Disclosure requirements of the Takeover Code
Under Rule 8.3(a) of the Takeover Code, any person who is interested in 1 per
cent. or more of any class of relevant securities of an offeree company or of
any securities exchange offeror (being any offeror other than an offeror in
respect of which it has been announced that its offer is, or is likely to be,
solely in cash) must make an Opening Position Disclosure following the
commencement of the offer period and, if later, following the announcement in
which any securities exchange offeror is first identified. An Opening Position
Disclosure must contain details of the person’s interests and short positions
in, and rights to subscribe for, any relevant securities of each of (i) the
offeree company and (ii) any securities exchange offeror(s). An Opening Position
Disclosure by a person to whom Rule 8.3(a) applies must be made by no later than
3.30 p.m. (London time) on the 10th business day following the commencement of
the offer period and, if appropriate, by no later than 3.30 p.m. (London time)
on the 10th business day following the announcement in which any securities
exchange offeror is first identified. Relevant persons who deal in the relevant
securities of the offeree company or of a securities exchange offeror prior to
the deadline for making an Opening Position Disclosure must instead make a
Dealing Disclosure.
Under Rule 8.3(b) of the Takeover Code, any person who is, or becomes,
interested in 1 per cent. or more of any class of relevant securities of the
offeree company or of any securities exchange offeror must make a Dealing
Disclosure if the person deals in any relevant securities of the offeree company
or of any securities exchange offeror. A Dealing Disclosure must contain details
of the dealing concerned and of the person’s interests and short positions in,
and rights to subscribe for, any relevant securities of each of (i) the offeree
company and (ii) any securities exchange offeror(s), save to the extent that
these details have previously been disclosed under Rule 8 of the Takeover Code.
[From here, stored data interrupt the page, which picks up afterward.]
Lemma checked_sub_val a b :
  val <$> checked_sub a b = if val a <? val b then None else Some (val a - val b).
Proof.
  unfold checked_sub. rewrite ltb_val. destruct (Z.ltb_spec (val a) (val b)) as [|Hle]; [done|].
  destruct (sub_bytes_val (bytes_of a) (bytes_of b) (same_length a b)) as [Hv Hb].
  pose proof (val_range (difference_array a b)) as Hr. rewrite length_bytes_of in Hv.
  fold (val a) (val b) in Hv. change (be_val _.1) with (val (difference_array a b)) in Hv.
  rewrite <-top_pow in Hv. pose proof (val_range a). pose proof (val_range b).
  change (Some (val (difference_array a b)) = Some (val a - val b)). f_equal.
  assert ((sub_bytes (bytes_of a) (bytes_of b)).2 = 0 ∨ (sub_bytes (bytes_of a) (bytes_of b)).2 = 1)
    as [Hz|Hz] by lia; rewrite Hz in Hv; lia.
Qed.

Lemma shift_in_digit_val a digit : 0 ≤ digit →
  val <$> shift_in_digit a digit = if 10 * val a + digit <? top then Some (10 * val a + digit) else None.
Proof.
  intros Hd. destruct (digit_bytes_val (bytes_of a) digit Hd) as [Hv Hc].
  pose proof (val_range (product_array a digit)) as Hr. rewrite length_bytes_of in Hv. fold (val a) in Hv.
  unfold shift_in_digit. change (be_val _.1) with (val (product_array a digit)) in Hv. rewrite <-top_pow in Hv.
  pose proof (carry_free _ _ _ _ Hc Hr Hv) as Hiff.
  destruct (Z.eqb_spec (digit_bytes (bytes_of a) digit).2 0) as [Hz|Hz].
  - rewrite (proj2 (Z.ltb_lt _ _)) by tauto. cbn. f_equal. lia.
  - rewrite (proj2 (Z.ltb_ge _ _)) by (apply Z.nlt_ge; tauto). done.
Qed.

(** ** Decimal text *)

(** The number a digit text stands for, continued from [v]. *)
Definition text_val (v : Z) (l : list byte) : Z := foldl (λ v b, 10 * v + (byte_Z b - 48)) v l.

Lemma text_val_app v l k : text_val v (l ++ k) = text_val (text_val v l) k.
Proof. apply foldl_app. Qed.

Lemma text_val_from v l : text_val v l = v * 10 ^ Z.of_nat (length l) + text_val 0 l.
Proof.
  revert v; induction l as [|b l IH]; intros v; cbn [text_val foldl length]; [lia|].
  fold (text_val (10 * v + (byte_Z b - 48)) l) (text_val (10 * 0 + (byte_Z b - 48)) l).
  rewrite (IH (10 * v + _)), (IH (10 * 0 + _)), Nat2Z.inj_succ, Z.pow_succ_r by lia. ring.
Qed.

Lemma text_val_range l : forallb is_ascii_digit l = true → 0 ≤ text_val 0 l < 10 ^ Z.of_nat (length l).
Proof.
  induction l as [|b l IH]; [done|]. cbn [forallb]. intros [Hb Hl]%andb_true_iff.
  specialize (IH Hl). unfold is_ascii_digit in Hb. apply andb_true_iff in Hb as [?%Z.leb_le ?%Z.leb_le].
  change (text_val 0 (b :: l)) with (text_val (10 * 0 + (byte_Z b - 48)) l).
  rewrite text_val_from. cbn [length]. rewrite Nat2Z.inj_succ, Z.pow_succ_r by lia. nia.
Qed.

Lemma text_val_mono v l : forallb is_ascii_digit l = true → 0 ≤ v → v ≤ text_val v l.
Proof.
  intros Hl Hv. rewrite text_val_from. pose proof (text_val_range l Hl).
  assert (0 < 10 ^ Z.of_nat (length l)) by (apply Z.pow_pos_nonneg; lia). nia.
Qed.

(** The parser's fold reads the number, or fails where it no longer fits. *)
Lemma parse_fold l (e : string) a : forallb is_ascii_digit l = true →
  val <$> fold_result (λ value digit, ok_or (shift_in_digit value (byte_Z digit - 48)) e) a l
  = if text_val (val a) l <? top then Ok (text_val (val a) l) else Err e.
Proof.
  revert a; induction l as [|b l IH]; intros a; cbn [forallb fold_result].
  - intros _. cbn. by rewrite (proj2 (Z.ltb_lt _ _)) by apply val_range.
  - intros [Hb Hl]%andb_true_iff. unfold is_ascii_digit in Hb. apply andb_true_iff in Hb as [Hb%Z.leb_le _].
    pose proof (val_range a). pose proof (shift_in_digit_val a (byte_Z b - 48) ltac:(lia)) as Hs.
    change (text_val (val a) (b :: l)) with (text_val (10 * val a + (byte_Z b - 48)) l).
    pose proof (text_val_mono (10 * val a + (byte_Z b - 48)) l Hl ltac:(lia)) as Hm.
    destruct (shift_in_digit a (byte_Z b - 48)) as [a'|], (Z.ltb_spec (10 * val a + (byte_Z b - 48)) top);
      cbn in Hs; simplify_eq; cbn [ok_or mbind result_bind].
    + rewrite <-Hs. by apply IH.
    + by rewrite (proj2 (Z.ltb_ge _ _)) by lia.
Qed.

(** Digits: [digits n z] writes [z] modulo [10^n]. *)
Lemma length_digits n z : length (digits n z) = n.
Proof. induction n; cbn; congruence. Qed.

Lemma digits_ascii n z : forallb is_ascii_digit (digits n z) = true.
Proof.
  induction n as [|n IH]; [done|]. cbn [digits forallb]. rewrite IH, andb_true_r.
  unfold is_ascii_digit. rewrite byte_Z_of_Z.
  pose proof (Z.mod_pos_bound (z / 10 ^ Z.of_nat n) 10 ltac:(lia)). rewrite Z.mod_small by lia.
  apply andb_true_iff. split; apply Z.leb_le; lia.
Qed.

Lemma text_val_digits n z v : text_val v (digits n z) = v * 10 ^ Z.of_nat n + z mod 10 ^ Z.of_nat n.
Proof.
  revert v; induction n as [|n IH]; intros v; [cbn; rewrite Z.mod_1_r; lia|].
  cbn [digits]. change (text_val v (?b :: ?l)) with (text_val (10 * v + (byte_Z b - 48)) l).
  rewrite IH, byte_Z_of_Z.
  pose proof (Z.mod_pos_bound (z / 10 ^ Z.of_nat n) 10 ltac:(lia)). rewrite (Z.mod_small (48 + _)) by lia.
  assert (0 < 10 ^ Z.of_nat n) by (apply Z.pow_pos_nonneg; lia).
  rewrite Nat2Z.inj_succ, Z.pow_succ_r, (Z.mul_comm 10 (10 ^ _)), (Z.rem_mul_r z) by lia. ring.
Qed.

Lemma text_val_zero l : text_val 0 ("0"%byte :: l) = text_val 0 l.
Proof. reflexivity. Qed.

Lemma strip_cons b c l :
  strip (b :: c :: l) = if bool_decide (b = "0"%byte) then strip (c :: l) else b :: c :: l.
Proof. reflexivity. Qed.

Lemma strip_spec l : ∃ k, l = replicate k "0"%byte ++ strip l.
Proof.
  induction l as [|b [|c l] IH]; [by exists 0%nat|by exists 0%nat|].
  rewrite strip_cons. case_bool_decide as Hb; [|by exists 0%nat].
  destruct IH as [k Hk]. exists (S k). rewrite Hb. cbn [replicate app]. f_equal. exact Hk.
Qed.

Lemma strip_head l : l ≠ [] → ∃ b r, strip l = b :: r ∧ (b = "0"%byte → r = []).
Proof.
  induction l as [|b [|c l] IH]; intros Hl; [done|by exists b, []|].
  rewrite strip_cons. case_bool_decide as Hb; [by apply IH|]. eexists _, _. split; [done|]. by intros ?%Hb.
Qed.

Lemma text_val_zeros k l : text_val 0 (replicate k "0"%byte ++ l) = text_val 0 l.
Proof. induction k as [|k IH]; [done|]. exact IH. Qed.

Lemma text_val_strip l : text_val 0 (strip l) = text_val 0 l.
Proof. destruct (strip_spec l) as [k Hk]. rewrite Hk at 2. by rewrite text_val_zeros. Qed.

Lemma strip_ascii l : forallb is_ascii_digit l = true → forallb is_ascii_digit (strip l) = true.
Proof. destruct (strip_spec l) as [k Hk]. rewrite Hk at 1. rewrite forallb_app. by intros [_ ?]%andb_true_iff. Qed.

Lemma text_val_decimal z : 0 ≤ z < 10 ^ 39 → text_val 0 (decimal z) = z.
Proof. intros Hz. unfold decimal. rewrite text_val_strip, text_val_digits. apply Z.mod_small, Hz. Qed.

Lemma decimal_ascii z : forallb is_ascii_digit (decimal z) = true.
Proof. apply strip_ascii, digits_ascii. Qed.

(** A digit string is determined by its length and its value. *)
Lemma text_val_inj l k : length l = length k → forallb is_ascii_digit l = true →
  forallb is_ascii_digit k = true → text_val 0 l = text_val 0 k → l = k.
Proof.
  revert k; induction l as [|b l IH]; intros [|c k]; cbn [length forallb]; try done.
  intros [= Hlen] [Hb Hl]%andb_true_iff [Hc Hk]%andb_true_iff Hv.
  change (text_val 0 (b :: l)) with (text_val (10 * 0 + (byte_Z b - 48)) l) in Hv.
  change (text_val 0 (c :: k)) with (text_val (10 * 0 + (byte_Z c - 48)) k) in Hv.
  rewrite text_val_from, (text_val_from _ k), Hlen in Hv.
  pose proof (text_val_range l Hl) as Hrl. pose proof (text_val_range k Hk) as Hrk. rewrite Hlen in Hrl.
  assert (byte_Z b = byte_Z c) as Hbc by nia.
  rewrite (inj byte_Z _ _ Hbc) in *. f_equal. apply IH; [done..|]. lia.
Qed.

(** A text without superfluous zeros. *)
Definition canonical (l : list byte) : Prop :=
  forallb is_ascii_digit l = true ∧ ∃ b r, l = b :: r ∧ (b = "0"%byte → r = []).
(* ===== verification/Descriptor.v ===== *)
(** * Processor identity, requirements and policies

    Models [crates/processor-api/src/descriptor.rs]: the identifiers, the
    policies and their validation, the data requirement a frame is checked
    against before it is mapped, and the descriptor with the compatibility
    decoding of its wire form. [semver::Version] is third-party and enters
    only through its text, which is what the descriptor carries here;
    [hex::encode] is the class of [Durable]. *)
From Stdlib Require Import ZArith Lia Strings.Byte Strings.Ascii.
From stdpp Require Import gmap strings list list_numbers.
From S2P Require Import Prelude Bytes Chain Capability Material Provenance Frame Durable.

(** ** Identifiers *)

Record ProcessorId := MkProcessorId { processor_id : string }.
Record ProcessorInstanceId := MkInstanceId { instance_id : string }.

#[export] Instance ProcessorId_eq_dec : EqDecision ProcessorId.
Proof. solve_decision. Defined.
#[export] Instance ProcessorInstanceId_eq_dec : EqDecision ProcessorInstanceId.
Proof. solve_decision. Defined.

Module ProcessorId.
Definition new (value : string) : result string ProcessorId :=
  if bool_decide (value = "") || (64 <? String.length value)%nat
     || negb (forallb (λ byte, is_ascii_alphanumeric byte || is_portable_punct byte)
                (string_bytes value))
  then Err value
  else Ok (MkProcessorId value).
End ProcessorId.

(** [b'-' | b'_' | b'.' | b'@' | b':']. *)
Definition is_instance_punct (b : byte) : bool :=
  bool_decide (b ∈ string_bytes "-_.@:").

Module ProcessorInstanceId.
Definition new (value : string) : result string ProcessorInstanceId :=
  if bool_decide (value = "") || (192 <? String.length value)%nat
     || String.prefix ":" value || bool_decide (value ∈ ["."; ".."])
     || negb (forallb (λ byte, is_ascii_alphanumeric byte || is_instance_punct byte)
                (string_bytes value))
  then Err value
  else Ok (MkInstanceId value).

Definition legacy `{!Hex HE} (id : ProcessorId) (version : string) (config_hash : BlockHash)
    : result string ProcessorInstanceId :=
  new (processor_id id +:+ "@" +:+ version +:+ ":" +:+ hex_encode (bytes_of config_hash)).
End ProcessorInstanceId.

(** ** Policies *)

Inductive StartPoint :=
  | Genesis
  | StartBlock (block : BlockNumber)
  | ProcessorCheckpoint (name : string).

Inductive ReductionMode := BlockLocal | OrderedState.

#[export] Instance ReductionMode_eq_dec : EqDecision ReductionMode.
Proof. solve_decision. Defined.

Inductive PublicationPolicy :=
  PublishUnattested | PublishAttested | PublishFinalized | JobResult.

#[export] Instance PublicationPolicy_eq_dec : EqDecision PublicationPolicy.
Proof. solve_decision. Defined.

Module PublicationPolicy.
Definition first_level (p : PublicationPolicy) : Finality :=
  match p with
  | PublishUnattested => Unattested
  | PublishAttested => Attested
  | PublishFinalized | JobResult => Finalized
  end.

Definition publishes_unfinalized (p : PublicationPolicy) : bool :=
  match p with PublishUnattested | PublishAttested => true | _ => false end.
End PublicationPolicy.

Inductive RetentionPolicy := FullOutputHistory | LatestState | FinalizedHistory.

Inductive StatePolicyMode := Ephemeral | StateDurable | Checkpointed.

Record StatePolicy := MkStatePolicy { state_mode : StatePolicyMode }.

Inductive OutputPolicyMode := OutputNone | OutputLatest | OutputWindowed | OutputFull.

#[export] Instance OutputPolicyMode_eq_dec : EqDecision OutputPolicyMode.
Proof. solve_decision. Defined.

Record OutputWindow := MkOutputWindow {
  window_max_blocks : option Z;
  window_max_age_seconds : option Z;
  window_max_rows : option Z;
  window_max_bytes : option Z;
}.

(** [into_iter().flatten()] of an array of options. *)
Definition flatten_options (l : list (option Z)) : list Z := omap id l.

Module OutputWindow.
Definition values (w : OutputWindow) : list (option Z) :=
  [window_max_blocks w; window_max_age_seconds w; window_max_rows w; window_max_bytes w].

Definition validate (w : OutputWindow) : result string () :=
  if existsb (λ value, value =? 0) (flatten_options (values w))
  then Err "output window limits must be greater than zero"
  else if negb (length (flatten_options (values w)) =? 1)%nat
  then Err "output window must declare exactly one block, age, row, or byte limit"
  else Ok ().
End OutputWindow.

Record OutputPolicy := MkOutputPolicy {
  output_mode : OutputPolicyMode;
  output_window : option OutputWindow;
  finalized_only : bool;
}.

Definition output_default : OutputPolicy := MkOutputPolicy OutputFull None false.

Inductive ArtifactPolicyMode := ArtifactNone | ArtifactWindowed | ArtifactFull.

#[export] Instance ArtifactPolicyMode_eq_dec : EqDecision ArtifactPolicyMode.
Proof. solve_decision. Defined.

Record ArtifactWindow := MkArtifactWindow {
  artifact_max_blocks : option Z;
  artifact_max_age_seconds : option Z;
  artifact_max_bytes : option Z;
}.

Module ArtifactWindow.
Definition values (w : ArtifactWindow) : list (option Z) :=
  [artifact_max_blocks w; artifact_max_age_seconds w; artifact_max_bytes w].

Definition validate (w : ArtifactWindow) : result string () :=
  if existsb (λ value, value =? 0) (flatten_options (values w))
  then Err "artifact window limits must be greater than zero"
  else if negb (length (flatten_options (values w)) =? 1)%nat
  then Err "artifact window must declare exactly one block, age, or byte limit"
  else Ok ().
End ArtifactWindow.

Record ArtifactPolicy := MkArtifactPolicy {
  artifact_mode : ArtifactPolicyMode;
  artifact_window : option ArtifactWindow;
}.

Inductive DeliveryPolicyMode :=
  DeliveryNone | DeliveryBestEffort | DeliveryWindow | UntilAcknowledged.

#[export] Instance DeliveryPolicyMode_eq_dec : EqDecision DeliveryPolicyMode.
Proof. solve_decision. Defined.

Inductive DeliveryLimitAction := LimitPause | LimitFail | ExpireAndReset.

#[export] Instance DeliveryLimitAction_eq_dec : EqDecision DeliveryLimitAction.
Proof. solve_decision. Defined.

Inductive DeliveryOrdering := Canonical | BlockVersionedIdempotent.

#[export] Instance DeliveryOrdering_eq_dec : EqDecision DeliveryOrdering.
Proof. solve_decision. Defined.

(** [Duration::from_hours(100 * 365 * 24)], in seconds. *)
Definition MAXIMUM_CONSUMER_LEASE_TTL : Z := 100 * 365 * 24 * 3600.

Record DurableConsumerPolicy := MkConsumerPolicy {
  consumer_id : string;
  consumer_required : bool;
  lease_ttl_seconds : Z;
}.

Record DeliveryPruningPolicy := MkPruningPolicy {
  interval_seconds : Z;
  minimum_batch_blocks : Z;
  minimum_batch_changes : Z;
  maximum_delete_changes : Z;
  retain_finalized_blocks : Z;
  retain_acknowledged_seconds : Z;
}.

Definition pruning_default : DeliveryPruningPolicy :=
  MkPruningPolicy 30 64 10000 10000 256 (60 * 60).

Record DeliveryPolicy := MkDeliveryPolicy {
  delivery_mode : DeliveryPolicyMode;
  delivery_max_bytes : Z;
  delivery_max_age_seconds : Z;
  on_limit : DeliveryLimitAction;
  pruning : DeliveryPruningPolicy;
  consumers : list DurableConsumerPolicy;
}.

Definition delivery_default : DeliveryPolicy :=
  MkDeliveryPolicy DeliveryWindow (Z.shiftl 1 30) (24 * 60 * 60) LimitPause pruning_default [].

Inductive CheckpointPolicyMode := CheckpointNone | Automatic.

#[export] Instance CheckpointPolicyMode_eq_dec : EqDecision CheckpointPolicyMode.
Proof. solve_decision. Defined.

Record CheckpointPolicy := MkCheckpointPolicy {
  checkpoint_mode : CheckpointPolicyMode;
  keep : Z;
}.

Definition checkpoint_default : CheckpointPolicy := MkCheckpointPolicy Automatic 3.

Inductive UndoPolicyMode := UndoNone | Unfinalized.

Record UndoPolicy := MkUndoPolicy {
  undo_mode : UndoPolicyMode;
  safety_blocks : Z;
}.

Definition undo_default : UndoPolicy := MkUndoPolicy Unfinalized 256.

Record LifecyclePolicies := MkLifecycle {
  lifecycle_state : StatePolicy;
  lifecycle_artifacts : ArtifactPolicy;
  lifecycle_output : OutputPolicy;
  lifecycle_delivery : DeliveryPolicy;
  lifecycle_checkpoint : CheckpointPolicy;
  lifecycle_undo : UndoPolicy;
}.

#[export] Instance StatePolicyMode_eq_dec : EqDecision StatePolicyMode.
Proof. solve_decision. Defined.
#[export] Instance StatePolicy_eq_dec : EqDecision StatePolicy.
Proof. solve_decision. Defined.
#[export] Instance OutputWindow_eq_dec : EqDecision OutputWindow.
Proof. solve_decision. Defined.
#[export] Instance OutputPolicy_eq_dec : EqDecision OutputPolicy.
Proof. solve_decision. Defined.
#[export] Instance ArtifactWindow_eq_dec : EqDecision ArtifactWindow.
Proof. solve_decision. Defined.
#[export] Instance ArtifactPolicy_eq_dec : EqDecision ArtifactPolicy.
Proof. solve_decision. Defined.
#[export] Instance DurableConsumerPolicy_eq_dec : EqDecision DurableConsumerPolicy.
Proof. solve_decision. Defined.
#[export] Instance DeliveryPruningPolicy_eq_dec : EqDecision DeliveryPruningPolicy.
Proof. solve_decision. Defined.
#[export] Instance DeliveryPolicy_eq_dec : EqDecision DeliveryPolicy.
Proof. solve_decision. Defined.
#[export] Instance CheckpointPolicy_eq_dec : EqDecision CheckpointPolicy.
Proof. solve_decision. Defined.
#[export] Instance UndoPolicyMode_eq_dec : EqDecision UndoPolicyMode.
Proof. solve_decision. Defined.
#[export] Instance UndoPolicy_eq_dec : EqDecision UndoPolicy.
Proof. solve_decision. Defined.
#[export] Instance LifecyclePolicies_eq_dec : EqDecision LifecyclePolicies.
Proof. solve_decision. Defined.
(** The preimages do matter. A block that writes an entity twice and ends on
    the value it had is not window-dependent, though it leaves no mutation
    over the stored rows and leaves one over the pruned rows. *)
Lemma rewritten_entity_missed :
  let o := (run (ReducerTransaction0 := overlay_transaction sample_tables) rewrite_twice overlay_new).2 in
  let pruned := MkTables ∅ ∅ ∅ ∅ in
  window_dependent o = false ∧
  mutations (ReducerOverlay.into_batch o) = [] ∧
  reduce_block pruned rewrite_twice =
    Ok (MkBatch [MutEntity "c" [x01] None (Some [x0a])] []).
Proof. vm_compute. split_and!; reflexivity. Qed.

Lemma overlay_refines_witness :
  let block := MkBlockRef 6 hash_zero hash_zero 60 in
  reduce_block sample_tables (Put "c" [x02] [x0b] (Done (Ok []))) =
    Ok (MkBatch [MutEntity "c" [x02] None (Some [x0b])] []) ∧
  ∃ t', apply_mutations (λ _, Ok 600) sample_tables [MutEntity "c" [x02] None (Some [x0b])]
          false true block Attested = Ok t' ∧
        entities t' = <[MkEntityKey "c" [x02] := [x0b]]> (entities sample_tables).
Proof.
  cbn zeta. assert (reduce_block sample_tables (Put "c" [x02] [x0b] (Done (Ok []))) =
    Ok (MkBatch [MutEntity "c" [x02] None (Some [x0b])] [])) as Heq by (vm_compute; reflexivity).
  split; [exact Heq|].
  pose proof (overlay_refines sample_tables (Put "c" [x02] [x0b] (Done (Ok []))) (λ _, Ok 600)
    (MkBlockRef 6 hash_zero hash_zero 60) Attested) as H.
  rewrite Heq in H. destruct H as (_ & _ & _ & H); [split; cbn; uints|done|].
  destruct H as (t' & Ha & Hc); [repeat constructor; intros v [= <-]; cbn; uints|].
  exists t'. split; [exact Ha|]. apply (f_equal (λ c, c.1.1)) in Hc. exact Hc.
Defined.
A Dealing Disclosure by a person to whom Rule 8.3(b) of the Takeover Code
applies must be made by no later than 3.30 p.m. (London time) on the business
day following the date of the relevant dealing.
If two or more persons act together pursuant to an agreement or understanding,
whether formal or informal, to acquire or control an interest in relevant
securities of an offeree company or a securities exchange offeror, they shall be
deemed to be a single person for the purpose of Rule 8.3 of the Takeover Code.
Opening Position Disclosures must also be made by the offeree company and by any
offeror and Dealing Disclosures must also be made by the offeree company, by any
offeror and by any persons acting in concert with any of them (see Rules 8.1,
8.2 and 8.4 of the Takeover Code).
Details of the offeree and offeror companies in respect of whose relevant
securities Opening Position Disclosures and Dealing Disclosures must be made can
be found in the Disclosure Table on the Panel’s website at
http://www.thetakeoverpanel.org.uk/, including details of the number of relevant
securities in issue, when the offer period commenced and when any offeror was
first identified. You should contact the Panel’s Market Surveillance Unit on +44
(0)20 7638 0129 if you are in any doubt as to whether you are required to make
an Opening Position Disclosure or a Dealing Disclosure.
Publication on website
A copy of this announcement will be made available, free of charge, subject to
certain restrictions relating to persons resident in Restricted Jurisdictions,
on Augmentum’s website at https://augmentum.vc/investors/offer by no later than
12.00 noon (London time) on the first Business Day after the date of this
announcement. For the avoidance of doubt, the contents of this website and any
websites accessible from hyperlinks on this website are not incorporated into
and do not form part of this announcement.